Malicious malware variants abound, with names reminiscent of villains in old James Bond movies. For instance, "SpyEye" is malware that wakes up and steals credentials in real time; "OddJob" aids in theft by keeping online sessions open after log out by the user; and "Tatanga"causes a screen freeze and displays a "please wait" message as fraudulent transactions are conducted in the background.

The account takeover threat

Check fraud remains the top payments fraud threat, according to the 2011 AFP Payments Fraud and Control Survey, conducted by the Association for Financial Professionals (AFP). Yet the AFP notes in its survey commentary that "corporate account takeover is emerging as a serious threat."

In 2010, 14% of organizations were subject to a payments fraud attack involving compromised user IDs or passwords, the AFP survey reports.

Fighting back – secondary review

One simple but effective protection strategy is for companies to practice secondary review or dual control. This means that the person who authorizes a transaction can't be the same person who initiates it.

Many banks build a secondary review capability into the transaction initiation function of their online banking system. Secondary review enables a company to establish one or more authorizers who are not also initiators. Whenever an ACH or wire is initiated, the bank can send an alert to all of the designated payment authorizers, making details of the proposed transaction transparent. The transaction can't be released until a designated authorizer approves it.

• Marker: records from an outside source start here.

Lemma gather_raster_ok source data width height width' height' :
  raster_ok data width height → width' * height' = width * height → 0 < width' → 0 < height' →
  raster_ok (gather source data (width * height * 4)) width' height'.
Proof.
  intros (Hw & Hh & Hlen & Hb) Heq Hw' Hh'. repeat split; [done..| |by apply is_bytes_gather].
  rewrite length_gather. lia.
Qed.

(** ** Transposition and mirror image *)

Section moved.
Context (data : list Z) (width height : Z) (Hok : raster_ok data width height).

Lemma transpose_get x y ch :
  0 ≤ x < height → 0 ≤ y < width → 0 ≤ ch ≤ 3 →
  u8get (transpose data width height) ((y * height + x) * 4 + ch)
  = u8get data ((x * width + y) * 4 + ch).
Proof.
  intros Hx Hy Hch. unfold transpose.
  rewrite gather_get by (rewrite (Z.mul_comm width); by apply pixel_in_raster).
  destruct (pixel_of_channel height x y ch) as (-> & -> & ->); [done..|].
  destruct (raster_read data width height ((x * width + y) * 4) ch Hok Hch)
    as (v & -> & _); [|done].
  pose proof (pixel_in_raster width height y x 0). rewrite Z.mod_mul by lia. lia.
Qed.

Lemma flipH_get x y ch :
  0 ≤ x < width → 0 ≤ y < height → 0 ≤ ch ≤ 3 →
  u8get (flipH data width height) ((y * width + x) * 4 + ch)
  = u8get data ((y * width + (width - 1 - x)) * 4 + ch).
Proof.
  intros Hx Hy Hch. unfold flipH. rewrite gather_get by (by apply pixel_in_raster).
  destruct (pixel_of_channel width x y ch) as (-> & -> & ->); [done..|].
  destruct (raster_read data width height ((y * width + (width - 1 - x)) * 4) ch Hok Hch)
    as (v & -> & _); [|done].
  pose proof (pixel_in_raster width height (width - 1 - x) y 0).
  rewrite Z.mod_mul by lia. lia.
Qed.

Lemma transpose_raster_ok : raster_ok (transpose data width height) height width.
Proof. apply (gather_raster_ok _ _ _ _ _ _ Hok); [lia|apply Hok..]. Qed.

Lemma flipH_raster_ok : raster_ok (flipH data width height) width height.
Proof. apply (gather_raster_ok _ _ _ _ _ _ Hok); [lia|apply Hok..]. Qed.

(** The window of the transposed raster around [(x, y)] holds the samples
    of the window of the raster around [(y, x)], column by column. *)
Lemma windowValues_transpose radius centerX centerY ch :
  0 ≤ ch ≤ 3 →
  windowValues (transpose data width height) height width radius centerX centerY ch
  ≡ₚ windowValues data width height radius centerY centerX ch.
Proof.
  intros Hch. destruct Hok as (Hw & Hh & _).
  trans ((λ p, default 0 (u8get data (sampleIndex width height centerY centerX p.2 p.1 + ch)))
           <$> (prod_swap <$> windowOffsets radius)).
  - unfold windowValues, windowIndices. rewrite <-!list_fmap_compose.
    apply Permutation_refl', list_fmap_ext. intros _ [dy dx] _. simpl.
    unfold sampleIndex. simpl. by rewrite transpose_get by (done || by apply mirror_range).
  - rewrite windowOffsets_swap. unfold windowValues, windowIndices.
    by rewrite <-list_fmap_compose.
Qed.

(** The window of the mirror image around [(x, y)] holds the samples of the
    window of the raster around [(width - 1 - x, y)], from right to left,
    when no column of the window is farther than one reflection to the left
    or two to the right. *)
Lemma windowValues_flipH radius centerX centerY ch :
  0 ≤ ch ≤ 3 → 0 ≤ centerX < width → radius < width →
  windowValues (flipH data width height) width height radius centerX centerY ch
  ≡ₚ windowValues data width height radius (width - 1 - centerX) centerY ch.
Proof.
  intros Hch Hx Hr. destruct Hok as (Hw & Hh & _).
  trans ((λ p, default 0 (u8get data
            (sampleIndex width height (width - 1 - centerX) centerY p.2 p.1 + ch)))
           <$> ((λ p, (p.1, - p.2)) <$> windowOffsets radius)).
  - unfold windowValues, windowIndices. rewrite <-!list_fmap_compose.
    apply Permutation_refl', list_fmap_ext.
    intros _ [dy dx] [_ Hdx]%list_elem_of_lookup_2%elem_of_windowOffsets. simpl.
    unfold sampleIndex. simpl. rewrite flipH_get by (done || by apply mirror_range).
    rewrite <-mirror_flip by lia. do 6 f_equal. lia.
  - rewrite windowOffsets_flip. unfold windowValues, windowIndices.
    by rewrite <-list_fmap_compose.
Qed.

End moved.

(** Transposing twice, or taking the mirror image twice, gives the raster
    back. *)
Lemma transpose_involutive data width height :
  raster_ok data width height →
  transpose (transpose data width height) height width = data.
Proof.
  intros Hok. pose proof (transpose_raster_ok _ _ _ Hok) as Hok'.
  apply (raster_eq _ _ width height); [by apply transpose_raster_ok|done|].
  intros x y ch Hx Hy Hch. by rewrite !transpose_get.
Qed.

Lemma flipH_involutive data width height :
  raster_ok data width height →
  flipH (flipH data width height) width height = data.
Proof.
  intros Hok. pose proof (flipH_raster_ok _ _ _ Hok) as Hok'.
  apply (raster_eq _ _ width height); [by apply flipH_raster_ok|done|].
  intros x y ch Hx Hy Hch. rewrite !flipH_get by (done || lia). do 4 f_equal. lia.
Qed.

(** ** The filters that do not mind the order *)

#[export] Instance mean_unordered this Hr : @Unordered _ _ (mean_aggregator this Hr).
Proof. apply mean_Permutation. Qed.

#[export] Instance max_unordered this Hr : @Unordered _ _ (max_aggregator this Hr).
Proof. apply maxOf_Permutation. Qed.

#[export] Instance min_unordered this Hr : @Unordered _ _ (min_aggregator this Hr).
Proof. apply minOf_Permutation. Qed.

#[export] Instance midpoint_unordered this Hr : @Unordered _ _ (midpoint_aggregator this Hr).
Proof. apply midpoint_Permutation. Qed.

#[export] Instance median_unordered this Hr Hk : @Unordered _ _ (median_aggregator this Hr Hk).
Proof. apply sortedMedian_Permutation. Qed.

(** Under exact reals, where a sum does not depend on the order of its
    terms, so are the power means. *)
#[export] Instance geometric_unordered this Hr : @Unordered _ _ (geometric_aggregator this Hr).
Proof. apply geometricMeanZ_Permutation. Qed.

#[export] Instance harmonic_unordered this Hr : @Unordered _ _ (harmonic_aggregator this Hr).
Proof. apply harmonicMeanZ_Permutation. Qed.

#[export] Instance contraharmonic_unordered this q HQ Hq Hr :
  @Unordered _ _ (contraharmonic_aggregator this q HQ Hq Hr).
Proof. apply contraharmonicMeanZ_Permutation. Qed.

(** ** Sweeps of moved rasters *)

(** A pixel whose alpha byte and whose colours, as the calculators return
    them, are those of a pixel of another raster gets the bytes that pixel
    gets. *)
Lemma processed_moved (calc calc' : Calculator) data width height data' width' height'
    x y x' y' ch :
  raster_ok data width height → raster_ok data' width' height' →
  0 ≤ x < width → 0 ≤ y < height → 0 ≤ x' < width' → 0 ≤ y' < height' → 0 ≤ ch ≤ 3 →
  u8get data' ((y' * width' + x') * 4 + 3) = u8get data ((y * width + x) * 4 + 3) →
  (∀ ch, 0 ≤ ch ≤ 2 →
     channel (calc' data' x' y' width' height') ch = channel (calc data x y width height) ch) →
  u8get (filterRaster calc' data' width' height') ((y' * width' + x') * 4 + ch)
  = u8get (filterRaster calc data width height) ((y * width + x) * 4 + ch).
Proof.
  intros Hok Hok' Hx Hy Hx' Hy' Hch Halpha Hcalc. unfold filterRaster.
  rewrite !processImageData_get by (apply Hok || apply Hok' || done).
  f_equal. unfold pixelByte. case_decide; [by rewrite Halpha|]. by rewrite Hcalc by lia.
Qed.

Section sweeps.
Context (calc calc' : Calculator) (data : list Z) (width height : Z).
Context (Hok : raster_ok data width height).

(** A calculator that returns at the pixel [(x, y)] of the transposed
    raster what another returns at the pixel [(y, x)] of the raster sweeps
    the transposed raster into the transposed sweep of the other. *)
Lemma processed_transpose :
  (∀ x y ch, 0 ≤ x < height → 0 ≤ y < width → 0 ≤ ch ≤ 2 →
     channel (calc' (transpose data width height) x y height width) ch
     = channel (calc data y x width height) ch) →
  filterRaster calc' (transpose data width height) height width
  = transpose (filterRaster calc data width height) width height.
Proof.
  intros Hcalc. pose proof (transpose_raster_ok _ _ _ Hok) as Ht.
  pose proof (processed_raster_ok calc _ _ _ Hok) as Hp.
  apply (raster_eq _ _ height width);
    [by apply processed_raster_ok|by apply transpose_raster_ok|].
  intros x y ch Hx Hy Hch. rewrite (transpose_get _ _ _ Hp) by done.
  apply processed_moved; try done; [by rewrite transpose_get|]. intros. by apply Hcalc.
Qed.

Lemma processed_flipH :
  (∀ x y ch, 0 ≤ x < width → 0 ≤ y < height → 0 ≤ ch ≤ 2 →
     channel (calc' (flipH data width height) x y width height) ch
     = channel (calc data (width - 1 - x) y width height) ch) →
  filterRaster calc' (flipH data width height) width height
  = flipH (filterRaster calc data width height) width height.
Proof.
  intros Hcalc. pose proof (flipH_raster_ok _ _ _ Hok) as Hf.
  pose proof (processed_raster_ok calc _ _ _ Hok) as Hp.
  apply (raster_eq _ _ width height);
    [by apply processed_raster_ok|by apply flipH_raster_ok|].
  intros x y ch Hx Hy Hch. rewrite (flipH_get _ _ _ Hp) by done.
  apply processed_moved; try done; [lia|by rewrite flipH_get|]. intros. by apply Hcalc.
Qed.

End sweeps.

(** ** Properties *)

(** C15: the aggregating filters have the symmetries of their window: for
    every calculator that meets [Aggregator] with an aggregate that does
    not depend on the order of the samples (the mean, minimum, maximum,
    midpoint and median filters, and the power means under exact reals),
    filtering the transposed raster gives the transposed result, and, when
    the radius is smaller than the width, filtering the mirror image gives
    the mirror image of the result, alpha included. *)
Theorem filter_symmetries (calc : Calculator) (radius : Z) `{!Aggregator calc radius}
    `{!Unordered calc radius} (data : list Z) (width height : Z) :
  raster_ok data width height →
  filterRaster calc (transpose data width height) height width
  = transpose (filterRaster calc data width height) width height
  ∧ (radius < width →
     filterRaster calc (flipH data width height) width height
     = flipH (filterRaster calc data width height) width height).
Proof.
  intros Hok. pose proof (transpose_raster_ok _ _ _ Hok) as Ht.
  pose proof (flipH_raster_ok _ _ _ Hok) as Hf.
  split; [|intros Hr]; [apply processed_transpose|apply processed_flipH]; try done;
    intros x y ch Hx Hy Hch; rewrite !agg_sound by (done || lia); f_equal;
    apply unordered;
    [apply windowValues_transpose|apply windowValues_flipH]; (done || lia).
Qed.

Lemma filter_symmetries_witness :
  let calc := MedianFilter.calculateMedianValues (KernelSpec.make 3 1) in
  let data := [10; 20; 30; 255; 40; 50; 60; 255; 70; 80; 90; 255;
               15; 25; 35; 255; 45; 55; 65; 255; 75; 85; 95; 255] in
  filterRaster calc (transpose data 3 2) 2 3 = transpose (filterRaster calc data 3 2) 3 2
  ∧ (1 < 3 → filterRaster calc (flipH data 3 2) 3 2 = flipH (filterRaster calc data 3 2) 3 2).
Proof.
  apply (filter_symmetries _ 1
           (Aggregator0 := median_aggregator (KernelSpec.make 3 1)
                             ltac:(simpl; lia) eq_refl)).
  by_compute.
Defined.

(** From a radius equal to the width on the mirror image is filtered
    differently: on two pixels in a row filtered by the mean filter of
    kernel size 5, both orders of a black and a white pixel give two equal
    pixels, darker than the average when the black pixel is on the left and
    brighter when it is on the right, because the mirror rule saturates at
    the left edge. *)
Example flip_asymmetry :
  let calc := MeanFilter.calculateMeanValues (KernelSpec.make 5 2) in
  let data := [0; 0; 0; 255; 255; 255; 255; 255] in
  flipH data 2 1 = [255; 255; 255; 255; 0; 0; 0; 255]
  ∧ filterRaster calc data 2 1 = [102; 102; 102; 255; 102; 102; 102; 255]
  ∧ filterRaster calc (flipH data 2 1) 2 1 = [153; 153; 153; 255; 153; 153; 153; 255].
Proof. cbv zeta. by_compute. Qed.
(** C13: on a well-formed raster [applyFilter] leaves in the pixel buffer the
    vertical pass of the horizontal pass: the second pass reads the
    intermediate buffer, never the original; the result is a raster of
    bytes of the same size, and the alpha byte of every pixel has passed
    through both convolutions unchanged. *)
Theorem gaussian_two_passes `{Float64} (this : GaussianFilter.t) (data : list Z)
    (width height : Z) :
  raster_ok data width height →
  let horizontal := filterSpec (GaussianFilter.convolveHorizontal this) data width height in
  GaussianFilter.filtered this data width height
  = filterSpec (GaussianFilter.convolveVertical this) horizontal width height
  ∧ raster_ok (GaussianFilter.filtered this data width height) width height
  ∧ ∀ x y, 0 ≤ x < width → 0 ≤ y < height →
      u8get (GaussianFilter.filtered this data width height) ((y * width + x) * 4 + 3)
      = u8get data ((y * width + x) * 4 + 3).
Proof.
  intros Hok horizontal. split; [by apply filtered_spec|].
  split; [|intros; by apply gaussian_alpha].
  rewrite filtered_spec by done. apply filterSpec_raster_ok; apply Hok.
Qed.

(** C16: the order of the passes is part of the result: filtering the
    transposed raster runs the two passes in the other order, that is, it
    gives the transposed of the horizontal pass of the vertical pass of the
    raster.  The Gaussian filter treats rows and columns alike exactly on
    the rasters on which its two passes commute; the bytes stored between
    the passes are rounded, and in general they do not
    ([passes_do_not_commute] in Binary64.v). *)
Theorem gaussian_transposed `{Float64} (this : GaussianFilter.t) (data : list Z)
    (width height : Z) :
  raster_ok data width height →
  GaussianFilter.filtered this (transpose data width height) height width
  = transpose
      (filterSpec (GaussianFilter.convolveHorizontal this)
         (filterSpec (GaussianFilter.convolveVertical this) data width height) width height)
      width height.
Proof.
  intros Hok. pose proof (transpose_raster_ok _ _ _ Hok) as Ht.
  assert (raster_ok (filterSpec (GaussianFilter.convolveVertical this) data width height)
            width height) as Hv by (apply filterSpec_raster_ok; apply Hok).
  rewrite filtered_spec by done. unfold gaussianSpec.
  rewrite <-(filterRaster_filterSpec _ _ _ _ Ht).
  rewrite (processed_transpose (GaussianFilter.convolveVertical this) _ _ _ _ Hok)
    by (intros; by rewrite convolveHorizontal_transpose).
  rewrite (filterRaster_filterSpec _ _ _ _ Hok).
  rewrite <-(filterRaster_filterSpec _ _ _ _ (transpose_raster_ok _ _ _ Hv)).
  rewrite (processed_transpose (GaussianFilter.convolveHorizontal this) _ _ _ _ Hv)
    by (intros; by rewrite convolveVertical_transpose).
  by rewrite filterRaster_filterSpec.
Qed.

Lemma gaussian_transposed_witness :
  let this := GaussianFilter.make (ofNum (Some 1)) 1 0 [ofNum (Some 1)] in
  let data := [10; 20; 30; 255; 40; 50; 60; 7] in
  GaussianFilter.filtered this (transpose data 2 1) 1 2
  = transpose
      (filterSpec (GaussianFilter.convolveHorizontal this)
         (filterSpec (GaussianFilter.convolveVertical this) data 2 1) 2 1)
      2 1.
Proof. apply gaussian_transposed. by_compute. Defined.

(** A constructor call without a kernel size either throws the
    [RangeError] of a negative array length or builds a filter whose kernel
    size is odd and whose kernel has that many entries. *)
Theorem gaussian_kernel_size_odd `{Float64} (sigma : float) :
  match GaussianFilter.constructor sigma None with
  | Normal this =>
      Z.odd (GaussianFilter.kernelSize this) = true
      ∧ Z.of_nat (length (GaussianFilter.kernel this)) = GaussianFilter.kernelSize this
  | Throw e => e = RangeError
  end.
Proof.
  unfold GaussianFilter.constructor. simpl.
  destruct (GaussianFilter.createGaussianKernel _ _ _) as [kernel|e] eqn:Hk; simpl.
  - split; [apply orOne_odd|]. by apply length_createGaussianKernel in Hk.
  - unfold GaussianFilter.createGaussianKernel in Hk. by case_decide; simplify_eq.
Qed.

Lemma gaussian_two_passes_witness :
  let this := GaussianFilter.make (ofNum (Some 1)) 1 0 [ofNum (Some 1)] in
  let data := [10; 20; 30; 255; 40; 50; 60; 7] in
  let horizontal := filterSpec (GaussianFilter.convolveHorizontal this) data 2 1 in
  GaussianFilter.filtered this data 2 1
  = filterSpec (GaussianFilter.convolveVertical this) horizontal 2 1
  ∧ raster_ok (GaussianFilter.filtered this data 2 1) 2 1
  ∧ ∀ x y, 0 ≤ x < 2 → 0 ≤ y < 1 →
      u8get (GaussianFilter.filtered this data 2 1) ((y * 2 + x) * 4 + 3)
      = u8get data ((y * 2 + x) * 4 + 3).
Proof. apply gaussian_two_passes. by_compute. Defined.

Lemma gaussian_alpha_witness :
  u8get (GaussianFilter.filtered (GaussianFilter.make (ofNum (Some 1)) 1 0 [ofNum (Some 1)])
           [10; 20; 30; 255; 40; 50; 60; 7] 2 1) ((0 * 2 + 1) * 4 + 3)
  = u8get [10; 20; 30; 255; 40; 50; 60; 7] ((0 * 2 + 1) * 4 + 3).
Proof. apply gaussian_alpha; [by_compute|lia|lia]. Defined.

(** C17: under exact reals, the constructor of a [sigma] that is not zero,
    when it returns, has built a kernel of [kernelSize] weights that are
    non-negative and sum to one. *)
Theorem gaussian_kernel_normalised (s : R) (kernelSize : option Z)
    (this : GaussianFilter.t) :
  s ≠ 0%R → GaussianFilter.constructor (Some s) kernelSize = Normal this →
  ∃ ws, GaussianFilter.kernel this = Some <$> ws
        ∧ Z.of_nat (length ws) = GaussianFilter.kernelSize this
        ∧ normalised ws.
Proof.
  intros Hs [Hn Hk]%constructor_ideal; [|done]. eexists. split; [exact Hk|].
  split; [apply length_gaussianKernel; lia|by apply gaussianKernel_normalised].
Qed.

Lemma gaussian_kernel_normalised_witness :
  ∃ ws, GaussianFilter.kernel
          (@GaussianFilter.make ideal_Float64 (Some 1%R) 3 1 (Some <$> gaussianKernel 1 3 1))
        = Some <$> ws
        ∧ Z.of_nat (length ws) = 3 ∧ normalised ws.
Proof.
  apply (gaussian_kernel_normalised 1 (Some 3)); [lra|apply constructor_1_3].
Defined.

(** C18: under exact reals, a filter built by the constructor from a
    [sigma] that is not zero leaves a raster of one colour unchanged:
    both passes return every pixel's own colour. *)
Theorem gaussian_uniform_unchanged (s : R) (kernelSize : option Z)
    (this : GaussianFilter.t) (c : Z → Z) (width height : Z) :
  s ≠ 0%R → GaussianFilter.constructor (Some s) kernelSize = Normal this →
  0 < width → 0 < height → (∀ ch, byte (c ch)) →
  GaussianFilter.filtered this (uniform c width height) width height
  = uniform c width height.
Proof.
  intros Hs [Hn Hk]%constructor_ideal Hw Hh Hc; [|done].
  apply (filtered_uniform this _ Hk); [apply length_gaussianKernel; lia| |done..].
  by apply gaussianKernel_normalised.
Qed.

Lemma gaussian_uniform_unchanged_witness :
  GaussianFilter.filtered
    (@GaussianFilter.make ideal_Float64 (Some 1%R) 3 1 (Some <$> gaussianKernel 1 3 1))
    (uniform (λ ch, if decide (ch = 3) then 255 else 128) 4 3) 4 3
  = uniform (λ ch, if decide (ch = 3) then 255 else 128) 4 3.
Proof.
  apply (gaussian_uniform_unchanged 1 (Some 3)); [lra|apply constructor_1_3|lia|lia|].
  intros ch. unfold byte. case_decide; lia.
Defined.

(** Under exact reals the Gaussian filter widens no channel: when
    every byte of a colour channel of a well-formed raster lies between
    [lo] and [hi], so does every byte of that channel after both passes of
    a filter built by the constructor from a [sigma] that is not zero. *)
Theorem gaussian_within_range (s : R) (kernelSize : option Z) (this : GaussianFilter.t)
    (data : list Z) (width height ch lo hi : Z) :
  s ≠ 0%R → GaussianFilter.constructor (Some s) kernelSize = Normal this →
  raster_ok data width height → 0 ≤ ch ≤ 2 → 0 ≤ lo → hi ≤ 255 →
  Forall (λ v, lo ≤ v ≤ hi) (channelValues data ch) →
  Forall (λ v, lo ≤ v ≤ hi)
    (channelValues (GaussianFilter.filtered this data width height) ch).
Proof.
  intros Hs [Hn Hk]%constructor_ideal Hok Hch Hlo Hhi Hvs; [|done].
  apply (filtered_between this _ Hk); [apply length_gaussianKernel; lia| |done..].
  by apply gaussianKernel_normalised.
Qed.

Lemma gaussian_within_range_witness :
  Forall (λ v, 10 ≤ v ≤ 40)
    (channelValues
       (GaussianFilter.filtered
          (@GaussianFilter.make ideal_Float64 (Some 1%R) 3 1 (Some <$> gaussianKernel 1 3 1))
          [10; 20; 30; 255; 40; 50; 60; 255] 2 1) 0).
Proof.
  apply (gaussian_within_range 1 (Some 3)); [lra|apply constructor_1_3|by_compute|lia..|].
  by_compute.
Defined.
(* ===== verification/Page.v ===== *)
(** * The page: its elements and the handlers that run no filter

    Both page scripts (src/unnamed/part_000 and src/script.js) keep their
    state in two globals and in the elements of the document.  [Page] is a
    record of the elements the scripts read or write, with the fields the
    scripts touch: the globals, the values of the inputs, the area of the
    original image, the label of the file input, the filter button, the
    parameter controls, the processing indicator, the area of the processed
    image, the messages of [alert], and the callbacks in flight ([Task]: a
    [FileReader] that reads, an [Image] that loads).

    Markup assigned to [innerHTML] is kept as the class of its icon and its
    text ([Markup]).  [style.display] of an element is a boolean: shown
    (['block'], ['flex']) or not (['none']).  Strings are byte strings:
    [length] and [substring] agree with JavaScript's on ASCII names. *)

From Stdlib Require Import ZArith Lia.
From stdpp Require Import base tactics option list numbers strings gmap.
From S2P Require Import Prelude TypedArray Floats Canvas.

#[local] Open Scope Z_scope.

(** ** Definitions *)

(** [<i class="bi <icon>"></i> <text>]. *)
Record Markup := mkMarkup { icon : string; text : string }.

(** The fields of a [File] the scripts read. *)
Record File := mkFile { name : string; type : string; size : Z }.

(** The callbacks in flight: [reader.readAsDataURL(file)], and
    [newImg.src = dataURL] of [loadImageToDisplay] and of
    [debugTestWithSampleImage]. *)
Inductive Task :=
  | ReadFile (file : File)
  | LoadImage (dataURL : string)
  | LoadTestImage (dataURL : string).

(** The globals [currentImageFile], whether [meanFilterInstance] holds an
    instance, and whether [gaussianFilterInstance], which the script with
    nine algorithms assigns without declaring it, exists (the other
    instances are never read). *)
Record Globals := mkGlobals {
  currentImageFile : option File;
  meanFilterInstance : bool;
  gaussianFilterInstance : bool
}.

(** The value of [algorithmSelect], [parseInt] of [kernelSize], [parseFloat]
    of [sigmaRange] and of [qParameter]. *)
Record Inputs `{Float64} := mkInputs {
  algorithm : string;
  kernelSize : Z;
  sigmaRange : float;
  qParameter : float
}.
Arguments mkInputs {_} _ _ _ _.

(** The element [originalImage] with its [src] and its [style.display], and
    the placeholder of its container. *)
Record OriginalArea := mkOriginalArea {
  originalImg : ImageElement.t;
  originalSrc : string;
  originalShown : bool;
  originalPlaceholderShown : bool
}.

(** The label of the file input. *)
Record FileLabel := mkFileLabel { labelMarkup : Markup; background : string }.

(** The element [filterBtn]. *)
Record Button := mkButton { disabled : bool; innerHTML : Markup }.

(** [kernelSizeControl], [sigmaControl], [qParameterContainer] are shown, and
    the text of [sigmaValue]. *)
Record Controls `{Float64} := mkControls {
  kernelSizeControl : bool;
  sigmaControl : bool;
  qParameterContainer : bool;
  sigmaValue : float
}.
Arguments mkControls {_} _ _ _ _.

(** The element [processedImage] with its [src] and its [style.display], and
    the placeholder of its container with its markup. *)
Record ProcessedArea := mkProcessedArea {
  processedSrc : string;
  processedShown : bool;
  placeholderShown : bool;
  placeholderMarkup : Markup
}.

(** The page.  [bound] says that [bindEventListeners] has run. *)
Record Page `{Float64} := mkPage {
  globals : Globals;
  inputs : Inputs;
  original : OriginalArea;
  fileLabel : FileLabel;
  button : Button;
  controls : Controls;
  processingIndicator : bool;
  processedArea : ProcessedArea;
  alerts : list string;
  tasks : list Task;
  bound : bool
}.
Arguments mkPage {_} _ _ _ _ _ _ _ _ _ _ _.

#[export] Instance Markup_eq_dec : EqDecision Markup.
Proof. solve_decision. Defined.
#[export] Instance File_eq_dec : EqDecision File.
Proof. solve_decision. Defined.
#[export] Instance Task_eq_dec : EqDecision Task.
Proof. solve_decision. Defined.

Section setters.
Context `{Float64}.

Definition setGlobals (x : Globals) (page : Page) : Page :=
  mkPage x (inputs page) (original page) (fileLabel page) (button page) (controls page)
    (processingIndicator page) (processedArea page) (alerts page) (tasks page) (bound page).

Definition setInputs (x : Inputs) (page : Page) : Page :=
  mkPage (globals page) x (original page) (fileLabel page) (button page) (controls page)
    (processingIndicator page) (processedArea page) (alerts page) (tasks page) (bound page).

Definition setOriginal (x : OriginalArea) (page : Page) : Page :=
  mkPage (globals page) (inputs page) x (fileLabel page) (button page) (controls page)
    (processingIndicator page) (processedArea page) (alerts page) (tasks page) (bound page).

Definition setFileLabel (x : FileLabel) (page : Page) : Page :=
  mkPage (globals page) (inputs page) (original page) x (button page) (controls page)
    (processingIndicator page) (processedArea page) (alerts page) (tasks page) (bound page).

Definition setButton (x : Button) (page : Page) : Page :=
  mkPage (globals page) (inputs page) (original page) (fileLabel page) x (controls page)
    (processingIndicator page) (processedArea page) (alerts page) (tasks page) (bound page).

Definition setControls (x : Controls) (page : Page) : Page :=
  mkPage (globals page) (inputs page) (original page) (fileLabel page) (button page) x
    (processingIndicator page) (processedArea page) (alerts page) (tasks page) (bound page).

Definition setProcessingIndicator (x : bool) (page : Page) : Page :=
  mkPage (globals page) (inputs page) (original page) (fileLabel page) (button page)
    (controls page) x (processedArea page) (alerts page) (tasks page) (bound page).

Definition setProcessedArea (x : ProcessedArea) (page : Page) : Page :=
  mkPage (globals page) (inputs page) (original page) (fileLabel page) (button page)
    (controls page) (processingIndicator page) x (alerts page) (tasks page) (bound page).

Definition setTasks (x : list Task) (page : Page) : Page :=
  mkPage (globals page) (inputs page) (original page) (fileLabel page) (button page)
    (controls page) (processingIndicator page) (processedArea page) (alerts page) x
    (bound page).

Definition setBound (x : bool) (page : Page) : Page :=
  mkPage (globals page) (inputs page) (original page) (fileLabel page) (button page)
    (controls page) (processingIndicator page) (processedArea page) (alerts page)
    (tasks page) x.

(** [alert(message)]. *)
Definition alert (message : string) (page : Page) : Page :=
  mkPage (globals page) (inputs page) (original page) (fileLabel page) (button page)
    (controls page) (processingIndicator page) (processedArea page)
    (alerts page ++ [message]) (tasks page) (bound page).

End setters.

Section handlers.
Context `{Browser}.

(** [algorithmNames[algorithm]] inside a template literal: the name, or the
    text [undefined] for a key the object does not have. *)
Definition nameOf (algorithmNames : gmap string string) (algorithm : string) : string :=
  default "undefined" (algorithmNames !! algorithm).

(** [resetProcessedImage()]. *)
Definition resetProcessedImage (page : Page) : Page :=
  setProcessedArea
    (mkProcessedArea (processedSrc (processedArea page)) false true
       (mkMarkup "bi-hourglass-split" "Chờ xử lý ảnh")) page.

(** [showErrorState()]. *)
Definition showErrorState (page : Page) : Page :=
  setProcessedArea
    (mkProcessedArea (processedSrc (processedArea page)) false true
       (mkMarkup "bi-exclamation-triangle" "Lỗi xử lý ảnh")) page.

Other recommended controls

Here are five other important controls your organization should consider implementing to mitigate online transaction fraud risk:

  1. Maintain a dedicated computer for financial transactions.
    Designate a standalone computer to be used for accessing your online banking system and executing transactions. This will reduce the odds of a random virus finding its way onto the computer. If the machine isn't used for e-mailing and random Internet browsing — and doesn't require a network log-in — that will lower the risk of unauthorized intrusion.
  2. Turn off the computer when it's not in use.
    This can limit your exposure to viruses and unauthorized users. Many modern viruses exploit vulnerabilities in the Microsoft Windows operating system and, contrary to popular belief, can infect a computer without its user taking actions such as opening e-mails or visiting malicious Web sites.
  3. Monitor traffic.
    Implement a firewall to control both inbound and outbound traffic. Monitor and log all access to and from your computer to ensure unauthorized access is denied. The computer should be used for financial purposes only; all non-business related usage should be forbidden.
  4. Monitor and approve changes related to computer maintenance.
    Put controls in place to monitor and approve the maintenance done on computers that are used to conduct financial transactions. Proper upfront review and approval is crucial. Even putting a dual control process in place for network changes is recommended.
  5. Update your protection.
    Install virus and spyware mitigation tools and be sure your detection and protection software is active and up to date at all times.

A team effort

Online banking fraud prevention can only be successful if both banks and their business clients do their part.

At First Tennessee Bank, we maintain a robust and active program designed to identify and reduce fraud threats. "We are confident in the strong security systems that we have deployed around our products," says Chris McKnatt, Senior Product Manager, Treasury Management Services. "We work diligently to offer products that are both easy to use and secure, but our top priority is always our clients' security."